> **Work to be completed**
Only the lines below starting at the one containing "destruct (Ht kw" and ending at the one containing "(App.commit host_bare jan10 page_cr fs_no_copy2).1" belong in the answer, each copied exactly.

-------- Extracted information

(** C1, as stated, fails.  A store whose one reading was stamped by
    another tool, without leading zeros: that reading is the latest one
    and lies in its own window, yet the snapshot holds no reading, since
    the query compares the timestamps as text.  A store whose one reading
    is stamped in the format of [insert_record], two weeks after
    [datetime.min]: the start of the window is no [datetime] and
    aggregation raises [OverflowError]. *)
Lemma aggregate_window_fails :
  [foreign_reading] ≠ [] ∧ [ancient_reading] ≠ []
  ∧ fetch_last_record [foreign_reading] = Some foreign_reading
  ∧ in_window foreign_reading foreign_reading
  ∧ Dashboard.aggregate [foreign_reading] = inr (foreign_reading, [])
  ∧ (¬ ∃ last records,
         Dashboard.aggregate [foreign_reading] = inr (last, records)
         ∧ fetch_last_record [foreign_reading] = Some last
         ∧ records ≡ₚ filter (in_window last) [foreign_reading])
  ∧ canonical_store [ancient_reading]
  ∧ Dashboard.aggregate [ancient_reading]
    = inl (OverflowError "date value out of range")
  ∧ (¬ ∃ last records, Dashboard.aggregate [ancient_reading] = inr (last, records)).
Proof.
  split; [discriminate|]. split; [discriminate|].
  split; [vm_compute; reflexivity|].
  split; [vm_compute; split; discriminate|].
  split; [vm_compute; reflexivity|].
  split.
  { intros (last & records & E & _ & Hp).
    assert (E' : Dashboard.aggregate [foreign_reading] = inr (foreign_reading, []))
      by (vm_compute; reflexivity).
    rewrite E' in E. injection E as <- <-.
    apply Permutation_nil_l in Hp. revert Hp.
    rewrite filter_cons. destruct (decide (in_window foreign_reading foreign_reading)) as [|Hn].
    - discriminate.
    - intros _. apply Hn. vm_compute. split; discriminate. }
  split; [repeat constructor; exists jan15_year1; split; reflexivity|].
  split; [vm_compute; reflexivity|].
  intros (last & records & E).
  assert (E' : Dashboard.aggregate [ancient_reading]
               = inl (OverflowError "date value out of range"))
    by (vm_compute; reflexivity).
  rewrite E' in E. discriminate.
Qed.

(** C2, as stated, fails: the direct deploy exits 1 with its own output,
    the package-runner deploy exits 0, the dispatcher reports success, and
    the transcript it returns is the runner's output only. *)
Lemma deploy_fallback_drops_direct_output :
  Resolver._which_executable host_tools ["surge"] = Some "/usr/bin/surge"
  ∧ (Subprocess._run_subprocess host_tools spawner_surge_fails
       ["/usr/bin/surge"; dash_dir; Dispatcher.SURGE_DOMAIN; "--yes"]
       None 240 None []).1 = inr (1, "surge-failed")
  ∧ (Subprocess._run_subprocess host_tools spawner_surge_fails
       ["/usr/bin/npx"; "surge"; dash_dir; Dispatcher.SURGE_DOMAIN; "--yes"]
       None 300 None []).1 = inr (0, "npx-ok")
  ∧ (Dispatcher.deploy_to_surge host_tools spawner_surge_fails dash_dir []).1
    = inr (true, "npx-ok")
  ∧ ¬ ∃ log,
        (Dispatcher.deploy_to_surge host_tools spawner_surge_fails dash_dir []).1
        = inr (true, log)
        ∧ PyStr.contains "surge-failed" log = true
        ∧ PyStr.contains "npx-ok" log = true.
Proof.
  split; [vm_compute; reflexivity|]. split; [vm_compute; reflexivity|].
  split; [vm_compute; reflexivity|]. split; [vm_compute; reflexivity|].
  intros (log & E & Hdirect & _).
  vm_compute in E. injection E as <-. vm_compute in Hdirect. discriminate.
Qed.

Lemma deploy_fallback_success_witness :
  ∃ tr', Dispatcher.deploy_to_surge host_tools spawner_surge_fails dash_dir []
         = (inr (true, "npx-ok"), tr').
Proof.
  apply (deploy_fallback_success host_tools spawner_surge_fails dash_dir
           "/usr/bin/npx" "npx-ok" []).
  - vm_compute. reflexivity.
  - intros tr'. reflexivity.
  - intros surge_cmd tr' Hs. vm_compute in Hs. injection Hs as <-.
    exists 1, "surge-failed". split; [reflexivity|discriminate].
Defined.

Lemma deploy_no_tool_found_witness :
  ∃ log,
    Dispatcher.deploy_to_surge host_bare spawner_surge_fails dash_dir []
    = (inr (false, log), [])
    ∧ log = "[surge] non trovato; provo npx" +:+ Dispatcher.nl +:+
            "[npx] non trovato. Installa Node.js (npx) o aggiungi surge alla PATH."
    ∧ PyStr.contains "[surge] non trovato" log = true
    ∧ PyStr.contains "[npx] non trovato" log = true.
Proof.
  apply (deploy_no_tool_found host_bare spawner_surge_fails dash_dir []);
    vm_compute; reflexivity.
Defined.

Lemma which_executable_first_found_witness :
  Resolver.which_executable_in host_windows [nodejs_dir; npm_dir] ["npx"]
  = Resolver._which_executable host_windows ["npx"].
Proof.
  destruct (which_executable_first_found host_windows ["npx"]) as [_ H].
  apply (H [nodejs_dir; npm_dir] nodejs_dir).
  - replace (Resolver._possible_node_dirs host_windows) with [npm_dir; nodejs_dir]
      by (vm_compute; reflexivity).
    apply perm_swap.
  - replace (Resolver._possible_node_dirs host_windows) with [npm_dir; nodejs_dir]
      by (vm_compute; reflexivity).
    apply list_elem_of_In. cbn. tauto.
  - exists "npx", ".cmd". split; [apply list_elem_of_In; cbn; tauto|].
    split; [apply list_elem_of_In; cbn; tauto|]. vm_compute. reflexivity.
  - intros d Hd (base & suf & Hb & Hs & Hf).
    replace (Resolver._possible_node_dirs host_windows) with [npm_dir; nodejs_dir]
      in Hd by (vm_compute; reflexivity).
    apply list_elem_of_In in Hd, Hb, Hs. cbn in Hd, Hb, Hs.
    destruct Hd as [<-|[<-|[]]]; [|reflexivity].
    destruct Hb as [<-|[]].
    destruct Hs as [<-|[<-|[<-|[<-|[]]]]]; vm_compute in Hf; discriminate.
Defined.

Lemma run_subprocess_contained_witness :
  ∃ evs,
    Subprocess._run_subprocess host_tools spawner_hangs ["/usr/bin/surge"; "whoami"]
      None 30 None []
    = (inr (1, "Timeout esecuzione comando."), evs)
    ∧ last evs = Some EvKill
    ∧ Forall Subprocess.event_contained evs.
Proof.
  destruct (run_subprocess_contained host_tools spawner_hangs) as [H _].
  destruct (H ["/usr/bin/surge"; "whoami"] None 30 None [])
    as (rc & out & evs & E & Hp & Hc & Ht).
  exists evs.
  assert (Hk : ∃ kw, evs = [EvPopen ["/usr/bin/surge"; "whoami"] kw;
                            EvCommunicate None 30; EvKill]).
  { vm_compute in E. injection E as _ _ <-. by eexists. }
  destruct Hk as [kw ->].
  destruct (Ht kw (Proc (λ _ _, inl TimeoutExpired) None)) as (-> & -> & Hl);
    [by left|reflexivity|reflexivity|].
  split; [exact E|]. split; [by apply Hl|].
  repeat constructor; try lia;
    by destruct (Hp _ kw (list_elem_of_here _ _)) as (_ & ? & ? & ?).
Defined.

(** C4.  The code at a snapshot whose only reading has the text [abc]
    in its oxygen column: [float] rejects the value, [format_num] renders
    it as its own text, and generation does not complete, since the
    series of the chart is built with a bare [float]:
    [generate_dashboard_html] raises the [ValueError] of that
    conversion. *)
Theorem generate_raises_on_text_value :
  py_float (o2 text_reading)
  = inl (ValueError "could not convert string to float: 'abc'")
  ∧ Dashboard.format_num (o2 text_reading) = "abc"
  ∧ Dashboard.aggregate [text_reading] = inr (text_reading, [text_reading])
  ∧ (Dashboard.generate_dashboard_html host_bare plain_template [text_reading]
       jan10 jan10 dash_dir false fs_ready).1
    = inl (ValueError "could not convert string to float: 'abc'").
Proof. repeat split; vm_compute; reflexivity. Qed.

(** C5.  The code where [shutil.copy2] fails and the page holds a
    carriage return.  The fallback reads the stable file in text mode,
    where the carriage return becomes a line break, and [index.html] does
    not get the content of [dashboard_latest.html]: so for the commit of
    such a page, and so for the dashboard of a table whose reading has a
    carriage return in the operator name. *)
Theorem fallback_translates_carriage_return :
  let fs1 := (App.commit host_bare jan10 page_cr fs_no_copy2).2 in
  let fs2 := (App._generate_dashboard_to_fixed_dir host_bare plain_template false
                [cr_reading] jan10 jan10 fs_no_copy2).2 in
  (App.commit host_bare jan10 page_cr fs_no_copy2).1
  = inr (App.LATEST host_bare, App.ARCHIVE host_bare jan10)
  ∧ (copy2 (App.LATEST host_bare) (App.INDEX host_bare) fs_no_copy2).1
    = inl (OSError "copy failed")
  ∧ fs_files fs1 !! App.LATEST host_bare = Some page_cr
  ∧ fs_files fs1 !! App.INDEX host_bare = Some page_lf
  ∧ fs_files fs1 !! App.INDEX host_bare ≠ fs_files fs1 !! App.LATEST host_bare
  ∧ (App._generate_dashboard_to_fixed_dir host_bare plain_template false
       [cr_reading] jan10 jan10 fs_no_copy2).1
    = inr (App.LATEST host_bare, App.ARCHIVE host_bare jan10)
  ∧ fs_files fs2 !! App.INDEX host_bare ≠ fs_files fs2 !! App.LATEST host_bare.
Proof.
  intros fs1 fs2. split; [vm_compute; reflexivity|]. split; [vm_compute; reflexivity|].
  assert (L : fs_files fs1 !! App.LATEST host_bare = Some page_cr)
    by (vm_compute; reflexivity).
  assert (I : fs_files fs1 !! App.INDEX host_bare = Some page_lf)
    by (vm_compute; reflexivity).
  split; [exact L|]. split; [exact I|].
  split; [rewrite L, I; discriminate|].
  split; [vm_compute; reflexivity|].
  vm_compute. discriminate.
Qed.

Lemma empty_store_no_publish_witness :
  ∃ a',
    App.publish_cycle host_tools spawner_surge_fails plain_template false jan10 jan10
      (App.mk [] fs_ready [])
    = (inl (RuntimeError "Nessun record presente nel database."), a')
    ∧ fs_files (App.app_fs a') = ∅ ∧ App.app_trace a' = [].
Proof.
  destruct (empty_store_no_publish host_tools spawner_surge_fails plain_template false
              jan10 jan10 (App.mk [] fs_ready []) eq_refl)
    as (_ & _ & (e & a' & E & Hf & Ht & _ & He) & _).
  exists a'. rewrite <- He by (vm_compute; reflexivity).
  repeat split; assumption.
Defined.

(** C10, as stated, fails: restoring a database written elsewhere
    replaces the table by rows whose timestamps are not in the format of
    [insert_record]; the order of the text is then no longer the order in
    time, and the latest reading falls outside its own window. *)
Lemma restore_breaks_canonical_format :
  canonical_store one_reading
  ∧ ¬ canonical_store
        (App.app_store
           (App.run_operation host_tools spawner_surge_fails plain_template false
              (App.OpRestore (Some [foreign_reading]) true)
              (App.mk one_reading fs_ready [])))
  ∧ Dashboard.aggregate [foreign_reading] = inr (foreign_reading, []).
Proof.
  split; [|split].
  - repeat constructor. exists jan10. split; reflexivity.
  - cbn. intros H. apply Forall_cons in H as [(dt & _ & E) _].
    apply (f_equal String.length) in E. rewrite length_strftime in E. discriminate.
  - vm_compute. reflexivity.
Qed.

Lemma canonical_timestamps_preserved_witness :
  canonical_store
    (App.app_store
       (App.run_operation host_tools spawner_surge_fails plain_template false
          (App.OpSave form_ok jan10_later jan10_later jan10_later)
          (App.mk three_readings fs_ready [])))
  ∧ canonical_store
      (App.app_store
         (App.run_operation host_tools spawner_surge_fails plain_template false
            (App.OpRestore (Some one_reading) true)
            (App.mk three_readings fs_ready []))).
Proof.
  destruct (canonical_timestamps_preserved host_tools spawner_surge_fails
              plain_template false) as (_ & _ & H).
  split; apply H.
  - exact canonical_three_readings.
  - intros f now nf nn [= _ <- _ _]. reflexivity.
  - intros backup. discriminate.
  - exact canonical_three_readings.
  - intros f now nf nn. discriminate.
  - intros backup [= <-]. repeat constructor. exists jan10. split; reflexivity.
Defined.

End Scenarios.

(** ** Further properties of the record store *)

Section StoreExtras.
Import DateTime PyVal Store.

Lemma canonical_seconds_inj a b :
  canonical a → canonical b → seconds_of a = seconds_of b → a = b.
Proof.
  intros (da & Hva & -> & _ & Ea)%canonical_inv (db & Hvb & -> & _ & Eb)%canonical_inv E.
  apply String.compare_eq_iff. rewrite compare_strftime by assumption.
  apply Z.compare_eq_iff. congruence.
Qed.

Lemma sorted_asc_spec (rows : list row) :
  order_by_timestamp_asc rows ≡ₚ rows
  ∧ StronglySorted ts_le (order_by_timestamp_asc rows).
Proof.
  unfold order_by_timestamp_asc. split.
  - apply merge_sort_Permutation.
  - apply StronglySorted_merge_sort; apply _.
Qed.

----------------
-------- Extracted information

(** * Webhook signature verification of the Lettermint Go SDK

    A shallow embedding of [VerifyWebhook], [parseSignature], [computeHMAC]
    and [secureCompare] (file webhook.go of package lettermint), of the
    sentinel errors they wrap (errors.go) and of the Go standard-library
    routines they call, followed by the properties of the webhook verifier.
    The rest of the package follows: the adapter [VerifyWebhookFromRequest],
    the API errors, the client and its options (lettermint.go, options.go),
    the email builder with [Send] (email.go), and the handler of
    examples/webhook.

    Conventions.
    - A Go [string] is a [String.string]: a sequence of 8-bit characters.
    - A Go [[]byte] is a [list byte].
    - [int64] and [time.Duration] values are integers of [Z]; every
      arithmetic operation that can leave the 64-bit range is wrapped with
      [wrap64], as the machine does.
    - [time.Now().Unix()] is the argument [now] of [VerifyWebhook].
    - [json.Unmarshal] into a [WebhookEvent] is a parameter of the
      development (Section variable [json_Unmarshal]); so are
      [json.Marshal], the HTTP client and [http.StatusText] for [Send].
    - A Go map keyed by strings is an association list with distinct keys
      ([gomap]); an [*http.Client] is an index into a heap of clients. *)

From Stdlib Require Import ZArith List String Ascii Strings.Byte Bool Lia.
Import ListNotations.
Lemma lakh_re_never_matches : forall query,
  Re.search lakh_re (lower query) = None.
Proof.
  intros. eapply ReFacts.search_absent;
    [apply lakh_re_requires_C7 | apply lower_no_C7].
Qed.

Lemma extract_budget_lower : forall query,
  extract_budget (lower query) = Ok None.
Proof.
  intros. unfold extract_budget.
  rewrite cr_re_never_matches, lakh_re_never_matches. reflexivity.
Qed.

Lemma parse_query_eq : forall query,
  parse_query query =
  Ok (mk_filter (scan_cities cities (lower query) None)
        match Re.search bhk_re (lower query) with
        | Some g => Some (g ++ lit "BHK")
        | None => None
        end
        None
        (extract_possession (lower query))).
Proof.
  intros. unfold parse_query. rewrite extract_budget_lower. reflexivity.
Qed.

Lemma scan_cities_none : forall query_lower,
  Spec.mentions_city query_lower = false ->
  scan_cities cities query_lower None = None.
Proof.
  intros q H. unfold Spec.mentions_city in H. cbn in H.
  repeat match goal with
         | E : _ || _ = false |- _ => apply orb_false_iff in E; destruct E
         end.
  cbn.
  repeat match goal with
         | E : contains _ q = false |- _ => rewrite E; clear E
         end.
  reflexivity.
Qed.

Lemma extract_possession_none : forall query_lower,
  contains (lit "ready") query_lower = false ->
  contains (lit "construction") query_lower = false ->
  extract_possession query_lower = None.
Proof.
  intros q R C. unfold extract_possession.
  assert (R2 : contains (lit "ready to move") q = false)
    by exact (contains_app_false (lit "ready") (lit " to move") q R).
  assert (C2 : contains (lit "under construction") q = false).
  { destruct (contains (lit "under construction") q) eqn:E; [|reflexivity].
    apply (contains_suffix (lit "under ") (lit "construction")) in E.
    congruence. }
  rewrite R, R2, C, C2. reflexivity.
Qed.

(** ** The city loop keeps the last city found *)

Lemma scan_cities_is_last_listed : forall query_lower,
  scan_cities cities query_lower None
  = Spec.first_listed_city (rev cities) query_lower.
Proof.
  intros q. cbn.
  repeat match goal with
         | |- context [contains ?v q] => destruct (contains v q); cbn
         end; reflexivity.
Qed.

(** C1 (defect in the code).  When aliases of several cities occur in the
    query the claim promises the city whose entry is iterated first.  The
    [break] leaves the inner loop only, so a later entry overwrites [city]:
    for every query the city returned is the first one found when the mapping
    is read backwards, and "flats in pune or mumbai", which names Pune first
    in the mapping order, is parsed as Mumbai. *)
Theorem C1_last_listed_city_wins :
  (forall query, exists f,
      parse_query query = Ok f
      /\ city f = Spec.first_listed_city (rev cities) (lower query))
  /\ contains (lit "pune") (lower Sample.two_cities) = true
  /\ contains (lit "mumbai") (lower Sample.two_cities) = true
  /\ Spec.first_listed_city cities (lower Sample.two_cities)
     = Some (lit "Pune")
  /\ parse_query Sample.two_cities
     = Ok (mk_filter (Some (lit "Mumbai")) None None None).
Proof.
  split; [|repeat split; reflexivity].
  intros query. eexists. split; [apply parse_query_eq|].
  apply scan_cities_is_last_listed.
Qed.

----------------

> **Answer**
  destruct (Ht kw (Proc (λ _ _, inl TimeoutExpired) None)) as (-> & -> & Hl);
    [by left|reflexivity|reflexivity|].
  split; [exact E|]. split; [by apply Hl|].
  repeat constructor; try lia;
    by destruct (Hp _ kw (list_elem_of_here _ _)) as (_ & ? & ? & ?).
Defined.

(** C4.  The code at a snapshot whose only reading has the text [abc]
    in its oxygen column: [float] rejects the value, [format_num] renders
    it as its own text, and generation does not complete, since the
    series of the chart is built with a bare [float]:
    [generate_dashboard_html] raises the [ValueError] of that
    conversion. *)
Theorem generate_raises_on_text_value :
  py_float (o2 text_reading)
  = inl (ValueError "could not convert string to float: 'abc'")
  ∧ Dashboard.format_num (o2 text_reading) = "abc"
  ∧ Dashboard.aggregate [text_reading] = inr (text_reading, [text_reading])
  ∧ (Dashboard.generate_dashboard_html host_bare plain_template [text_reading]
       jan10 jan10 dash_dir false fs_ready).1
    = inl (ValueError "could not convert string to float: 'abc'").
Proof. repeat split; vm_compute; reflexivity. Qed.

(** C5.  The code where [shutil.copy2] fails and the page holds a
    carriage return.  The fallback reads the stable file in text mode,
    where the carriage return becomes a line break, and [index.html] does
    not get the content of [dashboard_latest.html]: so for the commit of
    such a page, and so for the dashboard of a table whose reading has a
    carriage return in the operator name. *)
Theorem fallback_translates_carriage_return :
  let fs1 := (App.commit host_bare jan10 page_cr fs_no_copy2).2 in
  let fs2 := (App._generate_dashboard_to_fixed_dir host_bare plain_template false
                [cr_reading] jan10 jan10 fs_no_copy2).2 in
  (App.commit host_bare jan10 page_cr fs_no_copy2).1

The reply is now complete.